カゴメが泣き出した金を抱き締めて落ち着かせる。
(あれ、水晶、また標準語……)
「佐月くん」
火影が佐月の服の裾を引っ張ると、教室の隅の方へ連れていった。
大きな声では言えない話があるらしい。
「……水晶はね、お母さんを病気で亡くしてるの。あたしも昔はよくお世話になってたんだ、活発で関西弁で喋ってて、明るく元気で……」
「じゃあ、もしかして水晶の関西弁って……」
「水晶のお母さんが亡くなってから、ヒィちゃん……氷雨は毎日泣いててね、少しでも代わりになれたらって思って、あの喋り方なんだと思う」
「……」
「あの眼鏡も伊達眼鏡だよ。お母さんの使ってたヤツと同じ形。
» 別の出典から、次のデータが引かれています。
(** The strings a pattern of [FIXES] matches. *)
Lemma expand_import_re (old_path : string) (P : str) :
  In P (expand (import_re old_path)) ->
  exists q1 q2, In q1 [sq; dq] /\ In q2 [sq; dq]
                /\ P = py "from " ++ [q1] ++ py old_path ++ [q2].
Proof.
  unfold import_re. rewrite expand_lit. intros H.
  apply in_map_iff in H as [P1 [<- H]].
  change ([FinalImportFix.quote] ++ FinalImportFix.lit old_path ++ [FinalImportFix.quote])
    with (FinalImportFix.quote :: (FinalImportFix.lit old_path ++ [FinalImportFix.quote]))
    in H.
  apply In_expand_cons in H as (q1 & P2 & -> & Hq1 & H).
  rewrite expand_lit in H. apply in_map_iff in H as [P3 [<- H]].
  apply (In_expand_cons FinalImportFix.quote []) in H as (q2 & P4 & -> & Hq2 & H).
  destruct H as [<- | []]. exists q1, q2. auto.
Qed.

Lemma import_re_matches2 (old_path : string) q1 q2 :
  In q1 [sq; dq] -> In q2 [sq; dq] ->
  In (py "from " ++ [q1] ++ py old_path ++ [q2]) (expand (import_re old_path)).
Proof.
  intros H1 H2. unfold import_re.
  rewrite expand_lit. apply in_map.
  change ([FinalImportFix.quote] ++ FinalImportFix.lit old_path ++ [FinalImportFix.quote])
    with (FinalImportFix.quote :: (FinalImportFix.lit old_path ++ [FinalImportFix.quote])).
  apply In_expand_cons. exists q1, (py old_path ++ [q2]).
  split; [reflexivity | split; [exact H1|]].
  rewrite expand_lit. apply in_map.
  apply (In_expand_cons FinalImportFix.quote [] [q2]). exists q2, [].
  split; [reflexivity | split; [exact H2 | left; reflexivity]].
Qed.

Lemma fixes_rules_paths (L : list str) (new : str) :
  In (L, new) fixes_rules ->
  exists old_path new_path,
    In (old_path, new_path) fix_paths
    /\ L = expand (import_re old_path) /\ new = FixImports.from_ sq new_path.
Proof.
  unfold fixes_rules. rewrite FIXES_paths, map_map. intros H.
  apply in_map_iff in H as [[o n] [E H]]. injection E as <- <-. eauto.
Qed.

(** X6: a content in which the word from followed by a blank does not
    occur is left unchanged by both scripts: imports written without
    from, such as require calls and dynamic imports, are never
    rewritten. *)
Theorem no_from_no_change (content : str) :
  contains (py "from ") content = false ->
  FixImports.rewrite content = (content, false)
  /\ FinalImportFix.rewrite content = content.
Proof.
  intros H. apply clean_for_both. intros P HP.
  destruct (contains P content) eqn:E; [|reflexivity].
  rewrite <- H. symmetry.
  apply in_app_or in HP as [HP | HP]; unfold langs in HP;
    apply in_flat_map in HP as [[L new] [Hr HP]]; cbn [fst] in HP.
  - unfold import_rules in Hr. apply in_map_iff in Hr as [[o n] [E' Hr]].
    injection E' as <- <-. destruct HP as [<- | []].
    unfold import_patterns in Hr. apply in_flat_map in Hr as [[op np] [_ Hr]].
    destruct Hr as [Hr | [Hr | []]]; injection Hr as <- _;
      now apply (contains_prefix (py "from ")) in E.
  - apply fixes_rules_paths in Hr as (o & n & _ & -> & _).
    apply expand_import_re in HP as (q1 & q2 & _ & _ & ->).
    now apply (contains_prefix (py "from ")) in E.
Qed.

Lemma no_from_no_change_witness :
  FixImports.rewrite (py "const log = require('@/lib/logger')")
  = (py "const log = require('@/lib/logger')", false)
  /\ FinalImportFix.rewrite (py "const log = require('@/lib/logger')")
     = py "const log = require('@/lib/logger')".
Proof.
  apply (no_from_no_change (py "const log = require('@/lib/logger')")).
  vm_compute. reflexivity.
Defined.

(** X7: final-import-fix.py takes the two quotes of an import one by one:
    an import of an old path of [FIXES] between any two quote characters,
    also two different ones, becomes the import of the new path in single
    quotes. *)
Theorem mixed_quotes_rewritten
        (old_path new_path : string) (q1 q2 : ascii) (content : str) :
  In (old_path, new_path) fix_paths ->
  In q1 [sq; dq] -> In q2 [sq; dq] ->
  contains (py "from " ++ [q1] ++ py old_path ++ [q2]) content = true ->
  contains (py "from '" ++ py new_path ++ py "'")
           (FinalImportFix.rewrite content) = true.
Proof.
  intros Hin H1 H2 Hc. rewrite fix_file_rewrite.
  apply (table_carries fixes_rules (fun _ => false) fixes_rules_uniform
           fixes_rules_carry
           (expand (import_re old_path), FixImports.from_ sq new_path))
    with (P := py "from " ++ [q1] ++ py old_path ++ [q2]).
  - unfold fixes_rules. rewrite FIXES_paths, map_map. apply in_map_iff.
    exists (old_path, new_path). split; [reflexivity | exact Hin].
  - reflexivity.
  - now apply import_re_matches2.
  - exact Hc.
Qed.

Lemma mixed_quotes_rewritten_witness :
  contains (py "from '@/lib/search/qdrant'")
    (FinalImportFix.rewrite
       (py "import { q } from '../../../../../lib/qdrant" ++ [dq] ++ py ";"))
  = true.
Proof.
  apply (mixed_quotes_rewritten "../../../../../lib/qdrant" "@/lib/search/qdrant"
           sq dq).
  - in_table.
  - in_table.
  - in_table.
  - vm_compute. reflexivity.
Defined.

(** X9: in fix-imports.py the flag [changes_made] is set exactly when the
    pass has changed the content, and the pass never makes a content
    shorter. *)
Theorem changes_made_iff_changed (content : str) :
  (snd (FixImports.rewrite content) = true
   <-> fst (FixImports.rewrite content) <> content)
  /\ length content <= length (fst (FixImports.rewrite content)).
Proof.
  split; [split|].
  - intros H E. apply fix_imports_flag_longer in H. rewrite E in H. lia.
  - intros H. destruct (snd (FixImports.rewrite content)) eqn:E; [reflexivity|].
    apply fix_imports_flag in E. rewrite E in H. now contradiction H.
  - rewrite rewrite_flat.
    apply (fold_try_pattern_length import_patterns content false
             import_patterns_grow).
Qed.
Lemma C1_create_ids_distinct_increasing_witness :
  Z.of_nat (count_creates
              [CallCreate alice_dto 1000; CallDelete "1";
               CallCreate bob_dto 2000; CallFindAll;
               CallCreate alice_dto 3000]) <= MAX_EXACT
  /\ id <$> created
              [CallCreate alice_dto 1000; CallDelete "1";
               CallCreate bob_dto 2000; CallFindAll;
               CallCreate alice_dto 3000] new_InMemoryUserRepository
     = [VString "1"; VString "2"; VString "3"].
Proof.
  assert (H : Z.of_nat (count_creates
                [CallCreate alice_dto 1000; CallDelete "1";
                 CallCreate bob_dto 2000; CallFindAll;
                 CallCreate alice_dto 3000]) <= MAX_EXACT).
  { vm_compute. discriminate. }
  split; [exact H|].
  exact (proj1 (C1_create_ids_distinct_increasing _ H)).
Defined.

Lemma count_creates_replicate (n : nat) (c : Call) :
  is_create c = true -> count_creates (replicate n c) = n.
Proof. intros Hc. induction n as [|n IH]; simpl; [done|]. by rewrite Hc, IH. Qed.

(** Once the counter has reached [2^53] it stays there, and [create]
    returns the identifier it returned the call before. *)
Lemma create_twice_saturated (data1 data2 : CreateUserDto.t) (now1 now2 : Z)
    (s : State) :
  nextId s = MAX_EXACT ->
  id <$> created [CallCreate data1 now1; CallCreate data2 now2] s
  = [VString (Number_toString MAX_EXACT); VString (Number_toString MAX_EXACT)].
Proof.
  intros H. cbn [created create fst step snd].
  rewrite !fmap_cons. cbn [nextId]. rewrite H, Number_succ_saturated.
  by rewrite !(proj1 (mkUser_fields _ _ _ _)).
Qed.

(** C1 as stated fails: of [2^53 + 1] calls of [create] on a new store, the
    last two return the same identifier. *)
Lemma C1_identifier_reused_after_2_pow_53_creates :
  ~ NoDup (id <$> created
                    (replicate (Z.to_nat (MAX_EXACT + 1)) (CallCreate alice_dto 0))
                    new_InMemoryUserRepository).
Proof.
  pose proof MAX_EXACT_pos as Hpos.
  assert (Hn : exists n0 : nat,
             Z.of_nat n0 = MAX_EXACT - 1
             /\ Z.to_nat (MAX_EXACT + 1) = (n0 + 2)%nat).
  { exists (Z.to_nat (MAX_EXACT - 1)). lia. }
  destruct Hn as (n0 & Hn0 & ->).
  rewrite replicate_add, created_app, fmap_app.
  destruct (run_keys_issued (replicate n0 (CallCreate alice_dto 0))
              new_InMemoryUserRepository) as [_ Hnext].
  { apply new_keys_issued. }
  { rewrite count_creates_replicate by done. simpl. lia. }
  rewrite count_creates_replicate in Hnext by done.
  assert (Hmax : nextId (run (replicate n0 (CallCreate alice_dto 0))
                           new_InMemoryUserRepository) = MAX_EXACT).
  { rewrite Hnext. simpl. lia. }
  change (replicate 2 (CallCreate alice_dto 0))
    with [CallCreate alice_dto 0; CallCreate alice_dto 0].
  rewrite (create_twice_saturated _ _ _ _ _ Hmax).
  intros Hnd. apply NoDup_app in Hnd as (_ & _ & Hnd).
  apply NoDup_cons in Hnd as [Hnotin _]. apply Hnotin. left.
Qed.

(** ** The converter *)

Section Converter.
Import Mapper.
Variable Date_parse : string -> option Z.
Variable toLocaleDateString : Date -> string.

(** C8: converting a row to an entity and the entity to a response keeps
    the identifier ([user_id] becomes [id]) and the email ([user_email]
    becomes [email]); the composition does not fail. *)
Theorem C8_toDto_of_toEntity_keeps_id_and_email (row : UserRow.t) :
  exists dto : UserResponseDto.t,
    toDto_of_toEntity Date_parse toLocaleDateString row = Normal dto
    /\ UserResponseDto.id dto = UserRow.user_id row
    /\ UserResponseDto.email dto = UserRow.user_email row.
Proof. eexists. split; [reflexivity|]. by split. Qed.

(** C9, as the code has it: [toEntity] validates nothing and never fails.
    It returns an entity with the row's identifier, name and email, whose
    timestamp is the parsed one when the string parses, and an invalid
    date when it does not. *)
Theorem C9_toEntity_never_fails (row : UserRow.t) :
  exists entity : UserEntity.t,
    toEntity Date_parse row = Normal entity
    /\ UserEntity.id entity = UserRow.user_id row
    /\ UserEntity.name entity = UserRow.user_name row
    /\ UserEntity.email entity = UserRow.user_email row
    /\ (forall ms, Date_parse (UserRow.created_at row) = Some ms ->
        UserEntity.createdAt entity = TimeValue ms)
    /\ (Date_parse (UserRow.created_at row) = None ->
        UserEntity.createdAt entity = InvalidDate).
Proof.
  eexists. split; [reflexivity|]. simpl. unfold Date_of_string.
  repeat split; intros; by rewrite H.
Qed.
End Converter.

Lemma C9_toEntity_never_fails_witness :
  Mapper.Date_parse_utc (Mapper.UserRow.created_at Mapper.dbRow)
  = Some 1718447400000
  /\ exists entity : Mapper.UserEntity.t,
       Mapper.toEntity Mapper.Date_parse_utc Mapper.dbRow = Normal entity
       /\ Mapper.UserEntity.createdAt entity = TimeValue 1718447400000.
Proof.
  split; [reflexivity|].
  destruct (C9_toEntity_never_fails Mapper.Date_parse_utc Mapper.dbRow)
    as (entity & Hent & _ & _ & _ & Hsome & _).
  exists entity. split; [exact Hent | exact (Hsome _ eq_refl)].
Defined.

(** C9 as stated fails: a row whose timestamp does not parse is not
    rejected; [toEntity] returns an entity holding an invalid date. *)
Lemma C9_unparseable_timestamp_not_rejected :
  Mapper.Date_parse_utc (Mapper.UserRow.created_at Mapper.garbage_row) = None
  /\ is_Throw (Mapper.toEntity Mapper.Date_parse_utc Mapper.garbage_row) = false
  /\ Mapper.toEntity Mapper.Date_parse_utc Mapper.garbage_row
     = Normal {| Mapper.UserEntity.id := "usr_42";
                 Mapper.UserEntity.name := "Alice Johnson";
                 Mapper.UserEntity.email := "alice@example.com";
                 Mapper.UserEntity.createdAt := InvalidDate |}.
Proof. repeat split. Qed.
Lemma normalize_loop_normal (utcnow : Z -> Z) (boxes : list BoxDB) (k : Z) :
  Forall (fun b => needs_upper b = false) (fst (normalize_loop utcnow boxes k)).
Proof.
  revert k. induction boxes as [| box rest IH]; intro k.
  - constructor.
  - rewrite normalize_loop_cons. destruct (needs_upper box) eqn:E; cbn [fst].
    + constructor; [apply needs_upper_set_process | apply IH].
    + constructor; [exact E | apply IH].
Qed.

Lemma normalize_loop_fixed (utcnow : Z -> Z) (boxes : list BoxDB) (k : Z) :
  Forall (fun b => needs_upper b = false) boxes ->
  normalize_loop utcnow boxes k = (boxes, k).
Proof.
  induction 1 as [| box rest Hbox _ IH].
  - reflexivity.
  - rewrite normalize_loop_cons, Hbox, IH. reflexivity.
Qed.


Example normalize_legacy_twice :
  snd (normalize_processes store_legacy (fun k => 500 + k)) = 2
  /\ rows (fst (normalize_processes store_legacy (fun k => 500 + k)))
     = [set_process (legacy 1 "etch") "ETCH" 500; legacy 2 "ETCH";
        set_process (legacy 3 "Litho") "LITHO" 501]
  /\ snd (normalize_processes
            (fst (normalize_processes store_legacy (fun k => 500 + k)))
            (fun k => 900 + k)) = 0.
Proof. repeat split. Qed.

(** ** The table invariant *)

Lemma NoDup_snoc {A : Type} (l : list A) (x : A) :
  NoDup l -> ~ In x l -> NoDup (l ++ [x]).
Proof.
  intros Hl Hx. eapply Permutation_NoDup; [apply Permutation_cons_append |].
  now constructor.
Qed.

Lemma empty_store_well_formed : well_formed empty_store.
Proof. repeat split; constructor. Qed.
Lemma created_covers (seen : list str) (items : list Extraction)
  (item : Extraction) :
  In item items -> accepted_title item = true ->
  In (title_key item) (seen ++ map fst (created seen items)).
Proof.
  unfold accepted_title. revert seen.
  induction items as [|x items IH]; intros seen Hin Ha; [destruct Hin|].
  simpl. destruct Hin as [Hin|Hin].
  - subst x. rewrite Ha. simpl.
    destruct (mem (title_key item) seen) eqn:Hm; simpl.
    + apply in_or_app. left. apply mem_In. exact Hm.
    + apply in_or_app. right. left. reflexivity.
  - destruct (is_title x && negb (skipped x)); simpl.
    + destruct (mem (title_key x) seen) eqn:Hm; simpl.
      * exact (IH seen Hin Ha).
      * specialize (IH (seen ++ [title_key x]) Hin Ha).
        rewrite <- app_assoc in IH. exact IH.
    + exact (IH seen Hin Ha).
Qed.

(** X10. The Consolidator returns no posting exactly when no title
    fragment passes the denylist, and never more postings than there are
    such title fragments. *)
Theorem no_posting_without_accepted_title (items : list Extraction) :
  exists postings,
    consolidate_jobs items = Ok postings
    /\ (postings = []
        <-> forall item, In item items -> accepted_title item = false)
    /\ length postings <= length (filter accepted_title items).
Proof.
  destruct (consolidate_jobs_ok items) as [jobs [_ [_ [T C]]]].
  exists (postings_of jobs). split; [exact C|].
  assert (L : length (postings_of jobs) = length (created [] items)).
  { unfold postings_of. rewrite <- T. unfold titles.
    rewrite !length_map. reflexivity. }
  split.
  - split.
    + intros E item Hin. destruct (accepted_title item) eqn:Ha; [|reflexivity].
      rewrite E in L. simpl in L.
      assert (Ec : created [] items = []).
      { destruct (created [] items); [reflexivity | discriminate L]. }
      destruct (created_nil [] items Ec item Hin Ha).
    + intros H.
      assert (Ec : created [] items = []).
      { apply created_none. intros m Hm Ht Hs. specialize (H m Hm).
        unfold accepted_title in H. rewrite Ht, Hs in H. discriminate H. }
      rewrite Ec in L. destruct (postings_of jobs); [reflexivity | discriminate L].
  - rewrite L. apply created_length.
Qed.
時田家は父子家庭になって、お父さんも忙しくなったから、水晶も氷雨を寂しがらせないように必死なんだったと思う」
「だからあそこまで……」
「寂しがり屋のくせに、自分一人でどうにかしようとしちゃってさ。辛いならあたしだって力になるのに」
火影は大人びた笑みを向けた。
「すーいしょー。喚き散らして周りの人に迷惑かけるより、もっと他にやんなきゃいけない事あるんじゃない?」
「……」
拗ねた子供のように、水晶は火影から視線をそらす。